Further into the village, there is a funeral at the church. Large black cars are outside. A group of six substantial pall-bearers look uncomfortable in their dark blue suits and ties. One is talking intently on his mobile phone. Have they brought the wrong body? Or is there no priest? The old priest, with a beard copied from those of the saints in the stained glass windows, himself died in the Spring, leaving his lay (female) assistant to officiate in the Church. He is said, I am sure quite scurrilously, to have bestowed his blessing on her many times in his old white camping car.

The bar on the other side of the road is open and a yellowish mist of cigarette smoke is wafting out of the half-open door, although none of the chilly plastic seats outside is taken.  I continue towards the newsagent and pass on my right the now deserted butchers shop. For as many years as anyone could remember it was run by the Legout brothers, then one day they closed it, but left the top half of the front door permanently open, albeit with the grill covering the entrance. Through the dusty windows and the grill, can be seen the half-open doors to the fridges, the chopping blocks, display cabinets, scales and, hanging from the ceiling, their old certificates proclaiming their many triumphs in the ‘Triperie d’Or’ annual competition. People came from far and wide to buy their ‘Tripe à la mode de Caen’.

Amongst the magazines detailing the lives, loves and divorces of the stars, the newsagent also sells yesterday’s Times and Daily Mail, but today’s Guardian - Normandy is after all a largely Socialist area. I buy the Times, the Guardian and Le Figaro. Le Monde, the more left wing paper, is very worthy, but very dull.
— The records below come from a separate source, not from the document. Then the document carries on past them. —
(** [ORDER BY c.crop_name, s.state_name, cy.year, cy.method] *)
Definition qrow_cmp (a b : qrow) : comparison :=
  match collate (q_crop a) (q_crop b) with
  | Eq =>
      match collate (q_state a) (q_state b) with
      | Eq =>
          match Z.compare (q_year a) (q_year b) with
          | Eq => collate (q_method a) (q_method b)
          | o => o
          end
      | o => o
      end
  | o => o
  end.

Definition qrow_le (a b : qrow) : Prop := qrow_cmp a b <> Gt.

#[global] Instance qrow_le_dec : RelDecision qrow_le.
Proof. intros a b. unfold qrow_le. apply _. Defined.

(** What the database may return for the query: the joined rows in any
    order sorted by the [ORDER BY] key (rows with equal keys in an order
    the engine chooses). *)
Definition query_result (db : database) (rows : list qrow) : Prop :=
  rows ≡ₚ join db /\ Sorted qrow_le rows.

(** One such order: a stable merge sort of the join. *)
Definition run_query (db : database) : list qrow := merge_sort qrow_le (join db).
End Order.

(** ** The pivot

    [data = defaultdict(lambda: defaultdict(lambda: defaultdict(dict)))]
    and, for each row, [data[crop][state][year][method] = yield_val]. *)
Local Abbreviation yield_table := (yield_table_of Num).

Definition store_row (data : yield_table) (r : qrow) : yield_table :=
  dict_upd []
    (dict_upd []
       (dict_upd []
          (dict_set (q_method r) (q_value r))
          (q_year r))
       (q_state r))
    (q_crop r) data.

(** [for crop, state, year, method, yield_val in cur.fetchall(): ...] *)
Definition pivot (rows : list qrow) : yield_table := fold_left store_row rows [].

(** What [fetch_data()] returns: [OperationalError] when the database
    cannot be reached, otherwise the pivot of the query result.  The
    driver calls that produce it (connection, cursor, [execute],
    [fetchall], the two [close] calls) are modelled in Session.v, whose
    [fetch_data] refines this function. *)
Definition fetch_result (collate : string -> string -> comparison)
    (conn : option database) : result py_exc yield_table :=
  match conn with
  | None => Err OperationalError
  | Some db => Ok (pivot (run_query collate db))
  end.

(** ** Reading the table *)

(** [data[c][s][y][m]] where every level exists. *)
Definition lookup4 (data : yield_table) (k : string * string * Z * string) : option (option Num) :=
  let '(c, s, y, m) := k in
  sd ← dict_get c data; yd ← dict_get s sd; md ← dict_get y yd; dict_get m md.

(** The representation invariant of the nested table: every level is a
    dictionary without duplicate keys, and no inner dictionary is empty
    (an entry is created only on the way to a stored value). *)
Definition nonempty {A} (l : list A) : Prop := l <> [].

Definition method_wf (md : method_dict Num) : Prop := nonempty md /\ dict_wf md.
Definition year_wf (yd : year_dict Num) : Prop :=
  nonempty yd /\ dict_wf yd /\ Forall (fun e => method_wf e.2) yd.
Definition state_wf (sd : state_dict Num) : Prop :=
  nonempty sd /\ dict_wf sd /\ Forall (fun e => year_wf e.2) sd.
Definition table_wf (data : yield_table) : Prop :=
  dict_wf data /\ Forall (fun e => state_wf e.2) data.
(** The values of the rows stored under key [k], in row order. *)
Definition values_at (rows : list qrow) k : list (option Num) :=
  q_value <$> filter (fun r => qrow_key r = k) rows.

(** The [ORDER BY] key as nested pairs, compared lexicographically. *)
Definition ord_key (r : qrow) : string * (string * (Z * string)) :=
  (q_crop r, (q_state r, (q_year r, q_method r))).
End Loader.

(** ** Fixtures

    Two crops and two states whose ids are in non-alphabetical order, and a
    database with two rows under the same key.  Values are integers here;
    any type of driver values will do. *)
Definition cy_row (c s y : Z) (m : string) (v : option Z) : crop_yield :=
  {| cy_crop_id := c; cy_state_id := s; cy_year := y; cy_method := m; cy_yield_value := v |}.

Definition fixture_db : @database Z := {|
  crops := [{| crop_id := 1; crop_name := "Wheat" |}; {| crop_id := 2; crop_name := "Rice" |}];
  states := [{| state_id := 1; state_name := "Punjab" |}; {| state_id := 2; state_name := "Bihar" |}];
  crop_yields := [cy_row 1 1 2024 "ARIMA" (Some 32); cy_row 1 2 2023 "MoA&FW" (Some 30);
                  cy_row 2 1 2022 "MoA&FW" None; cy_row 2 2 2024 "XGBoost" (Some 41);
                  cy_row 1 2 2024 "ARIMA" (Some 28)]
|}.

Definition fixture_rows : list (@qrow Z) := run_query String.compare fixture_db.

(** Two measurements of one key with different values. *)
Definition dup_db : @database Z := {|
  crops := [{| crop_id := 1; crop_name := "Wheat" |}];
  states := [{| state_id := 1; state_name := "Punjab" |}];
  crop_yields := [cy_row 1 1 2024 "ARIMA" (Some 32); cy_row 1 1 2024 "ARIMA" (Some 35)]
|}.

Definition dup_row (v : Z) : @qrow Z :=
  {| q_crop := "Wheat"; q_state := "Punjab"; q_year := 2024; q_method := "ARIMA"; q_value := Some v |}.

Section Theory.
Context {Num : Type}.
Implicit Types (rows : list (@qrow Num)) (r a b : @qrow Num) (d : yield_table_of Num)
  (db : @database Num).

(** Storing one row: its key now reads its value, other keys are unchanged. *)
Lemma lookup4_store_row d r k :
  lookup4 (store_row d r) k = if decide (qrow_key r = k) then Some (q_value r) else lookup4 d k.
Proof.
  destruct k as [[[c s] y] m]. unfold lookup4, store_row.
  rewrite (dict_upd_bind [] _ _ (q_crop r) c d (q_value r)
             (q_state r = s /\ q_year r = y /\ q_method r = m)); [|intros sd|done].
  - unfold qrow_key. repeat case_decide; naive_solver.
  - rewrite (dict_upd_bind [] _ _ (q_state r) s sd (q_value r) (q_year r = y /\ q_method r = m));
      [|intros yd|done].
    + repeat case_decide; naive_solver.
    + rewrite (dict_upd_bind [] _ _ (q_year r) y yd (q_value r) (q_method r = m));
        [|intros md; apply dict_get_set|done].
      repeat case_decide; naive_solver.
Qed.

Lemma values_at_snoc rows r k :
  values_at (rows ++ [r]) k = values_at rows k ++ (if decide (qrow_key r = k) then [q_value r] else []).
Proof.
  unfold values_at. rewrite filter_app, fmap_app. f_equal.
  rewrite filter_cons, filter_nil. by case_decide.
Qed.

Lemma lookup4_fold rows d k :
  lookup4 (fold_left store_row rows d) k =
  match last (values_at rows k) with Some v => Some v | None => lookup4 d k end.
Proof.
  induction rows as [|r rows IH] using rev_ind; [done|].
  rewrite fold_left_app, values_at_snoc; cbn [fold_left]. rewrite lookup4_store_row.
  case_decide; [by rewrite last_snoc|]. by rewrite app_nil_r.
Qed.

(** Under unique keys, the rows with key [qrow_key r] are exactly [r]. *)
Lemma values_at_unique rows r :
  NoDup (qrow_key <$> rows) -> r ∈ rows -> values_at rows (qrow_key r) = [q_value r].
Proof.
  unfold values_at. induction rows as [|r' rows IH]; intros Hnd Hin; [set_solver|].
  cbn in Hnd. apply NoDup_cons in Hnd as [Hr' Hnd].
  rewrite filter_cons. apply elem_of_cons in Hin as [->|Hin].
  - rewrite decide_True by done. cbn. rewrite filter_none; [done|].
    intros x Hx Heq. apply Hr', list_elem_of_fmap. eauto.
  - rewrite decide_False; [by apply IH|].
    intros Heq. apply Hr', list_elem_of_fmap. eauto.
Qed.


(** *** The nested dictionary is well formed *)

Lemma method_wf_set m v (md : method_dict Num) :
  md = [] \/ method_wf md -> method_wf (dict_set m v md).
Proof.
  intros Hmd. split; [apply dict_set_nonempty|]. apply dict_wf_set.
  destruct Hmd as [->|[_ ?]]; [apply dict_wf_nil|done].
Qed.

Lemma year_wf_upd y f (yd : year_dict Num) :
  (forall md, md = [] \/ method_wf md -> method_wf (f md)) ->
  yd = [] \/ year_wf yd -> year_wf (dict_upd [] f y yd).
Proof.
  intros Hf Hyd. split_and!; [apply dict_upd_nonempty| |].
  - apply dict_wf_upd. destruct Hyd as [->|(_&?&_)]; [apply dict_wf_nil|done].
  - apply Forall_dict_upd; [|done]. destruct Hyd as [->|(_&_&?)]; [constructor|done].
Qed.

Lemma state_wf_upd s f (sd : state_dict Num) :
  (forall yd, yd = [] \/ year_wf yd -> year_wf (f yd)) ->
  sd = [] \/ state_wf sd -> state_wf (dict_upd [] f s sd).
Proof.
  intros Hf Hsd. split_and!; [apply dict_upd_nonempty| |].
  - apply dict_wf_upd. destruct Hsd as [->|(_&?&_)]; [apply dict_wf_nil|done].
  - apply Forall_dict_upd; [|done]. destruct Hsd as [->|(_&_&?)]; [constructor|done].
Qed.

Lemma store_row_wf d r : table_wf d -> table_wf (store_row d r).
Proof.
  intros [Hd Hall]. split; [by apply dict_wf_upd|].
  apply Forall_dict_upd; [done|]. intros sd Hsd.
  apply state_wf_upd; [|done]. intros yd Hyd.
  apply year_wf_upd; [|done]. intros md Hmd. by apply method_wf_set.
Qed.

(** *** Properties of the pivot *)

(** The loop's result read at a key: the last value of that key. *)
Lemma lookup4_pivot rows k : lookup4 (pivot rows) k = last (values_at rows k).
Proof.
  unfold pivot. rewrite lookup4_fold. destruct (last _); [done|].
  by destruct k as [[[]]].
Qed.

(** With distinct keys, a row reads back at its key. *)
Lemma lookup4_pivot_row rows r :
  NoDup (qrow_key <$> rows) -> r ∈ rows -> lookup4 (pivot rows) (qrow_key r) = Some (q_value r).
Proof. intros Hnd Hr. by rewrite lookup4_pivot, values_at_unique. Qed.

(** C4: [data[crop][state][year][method]] after the loop holds the value of
    the last row with that key (a later row overwrites an earlier one), and
    a key no row has is absent. *)
Theorem pivot_lookup rows k : lookup4 (pivot rows) k = last (values_at rows k).
Proof. apply lookup4_pivot. Qed.

(** C5: when the result set has no two rows with the same 4-tuple key, the
    pivot loses nothing and invents nothing: a key reads [v] exactly when
    a row with that key and value [v] was returned. *)
Theorem pivot_lookup_unique rows k v :
  NoDup (qrow_key <$> rows) ->
  lookup4 (pivot rows) k = Some v <-> exists r, r ∈ rows /\ qrow_key r = k /\ q_value r = v.
Proof.
  intros Hnd. split.
  - rewrite lookup4_pivot. intros Hl%last_Some_elem_of. unfold values_at in Hl.
    apply list_elem_of_fmap in Hl as (r & -> & Hr). apply list_elem_of_filter in Hr. naive_solver.
  - intros (r & Hr & <- & <-). by apply lookup4_pivot_row.
Qed.

(** C13: the pivot is a well-formed nested dictionary: no level repeats a
    key and no inner dictionary is empty. *)
Theorem pivot_wf rows : table_wf (pivot rows).
Proof.
  unfold pivot. cut (forall d, table_wf d -> table_wf (fold_left store_row rows d)).
  { intros H. apply H. split; [apply dict_wf_nil|constructor]. }
  induction rows as [|r rows IH]; intros d Hd; [done|]. apply IH, store_row_wf, Hd.
Qed.

(** *** The query *)

Lemma elem_of_join db r :
  r ∈ join db <-> exists cy c s,
    cy ∈ crop_yields db /\ c ∈ crops db /\ s ∈ states db /\
    crop_id c = cy_crop_id cy /\ state_id s = cy_state_id cy /\
    r = {| q_crop := crop_name c; q_state := state_name s; q_year := cy_year cy;
           q_method := cy_method cy; q_value := cy_yield_value cy |}.
Proof.
  unfold join. repeat setoid_rewrite list_elem_of_bind. repeat setoid_rewrite list_elem_of_filter.
  repeat setoid_rewrite list_elem_of_singleton. naive_solver.
Qed.

Lemma pivot_snoc rows r : pivot (rows ++ [r]) = store_row (pivot rows) r.
Proof. unfold pivot. by rewrite fold_left_app. Qed.

(** The crops of the pivot are the crops of the rows. *)
Lemma elem_of_pivot_crops rows c :
  c ∈ dict_keys (pivot rows) <-> exists r, r ∈ rows /\ q_crop r = c.
Proof.
  revert c. induction rows as [|r rows IH] using rev_ind; intros c; [cbn; set_solver|].
  rewrite pivot_snoc. unfold store_row. rewrite dict_keys_upd.
  assert (Hr : forall x, x ∈ rows ++ [r] <-> x ∈ rows \/ x = r).
  { intros x. by rewrite elem_of_app, list_elem_of_singleton. }
  case_decide as Hin.
  - rewrite IH in Hin |- *. split; [naive_solver|].
    intros (x & [Hx| ->]%Hr & <-); naive_solver.
  - rewrite elem_of_app, list_elem_of_singleton, IH. split.
    + intros [(x & ? & ?)| ->]; [exists x|exists r]; rewrite Hr; naive_solver.
    + intros (x & [Hx| ->]%Hr & <-); naive_solver.
Qed.

Section Collation.
Context (collate : string -> string -> comparison) `{!Comparison collate}.

Lemma qrow_cmp_lex a b :
  qrow_cmp collate a b
  = lex_cmp collate (lex_cmp collate (lex_cmp Z.compare collate)) (ord_key a) (ord_key b).
Proof. reflexivity. Qed.

#[local] Instance qrow_le_trans : Transitive (@qrow_le Num collate).
Proof. intros a b c. unfold qrow_le. rewrite !qrow_cmp_lex. apply cmp_le_trans, _. Qed.

#[local] Instance qrow_le_total : Total (@qrow_le Num collate).
Proof. intros a b. unfold qrow_le. rewrite !qrow_cmp_lex. apply cmp_le_total, _. Qed.

Lemma qrow_le_crop a b : qrow_le collate a b -> collate (q_crop a) (q_crop b) <> Gt.
Proof. unfold qrow_le, qrow_cmp. by destruct (collate (q_crop a) (q_crop b)). Qed.

Lemma qrow_le_state a b :
  qrow_le collate a b -> q_crop a = q_crop b -> collate (q_state a) (q_state b) <> Gt.
Proof.
  unfold qrow_le, qrow_cmp. intros H Hc. rewrite Hc, (cmp_refl collate) in H.
  by destruct (collate (q_state a) (q_state b)).
Qed.

Lemma qrow_le_antisym a b :
  qrow_le collate a b -> qrow_le collate b a -> qrow_key a = qrow_key b.
Proof.
  unfold qrow_le. rewrite !qrow_cmp_lex. intros H1 H2.
  rewrite (cmp_antisym _ (ord_key a) (ord_key b)) in H2.
  destruct (lex_cmp _ _ (ord_key a) _) eqn:E; try done.
  apply (cmp_eq (lex_cmp collate (lex_cmp collate (lex_cmp Z.compare collate)))) in E.
  unfold ord_key, qrow_key in *. injection E. intros. congruence.
Qed.

(** The query as run (a stable sort of the join by the [ORDER BY] key)
    is one of the results the database may return. *)
Lemma run_query_valid db : query_result collate db (run_query collate db).
Proof.
  split; [apply merge_sort_Permutation|]. apply Sorted_merge_sort, _.
Qed.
As I come out of the shop, the sun finally emerges. Retracing my route, I see the owner of the Bar de l’Isle extending the sun-awning and customers starting to sit at the outside tables, whilst behind them the yellow smoke still snakes out through the front door. The other butcher’s shop, a few doors away, has just gone back to normal opening hours following the interruption brought about by the birth of their first child. The black cars are driving away from the Church and I take an alternative route, walking back through the now sun-lit park in order to avoid feeling the pressure once more to wear dark glasses, turn up my collar in true spy style and crack the code in the watchmakers shop. Instead, I briefly watch a game of boules played by portly Normandy-moustachio’d men and then go home and, over a cup of tea, read about what has been going on in the world which exists outside the village.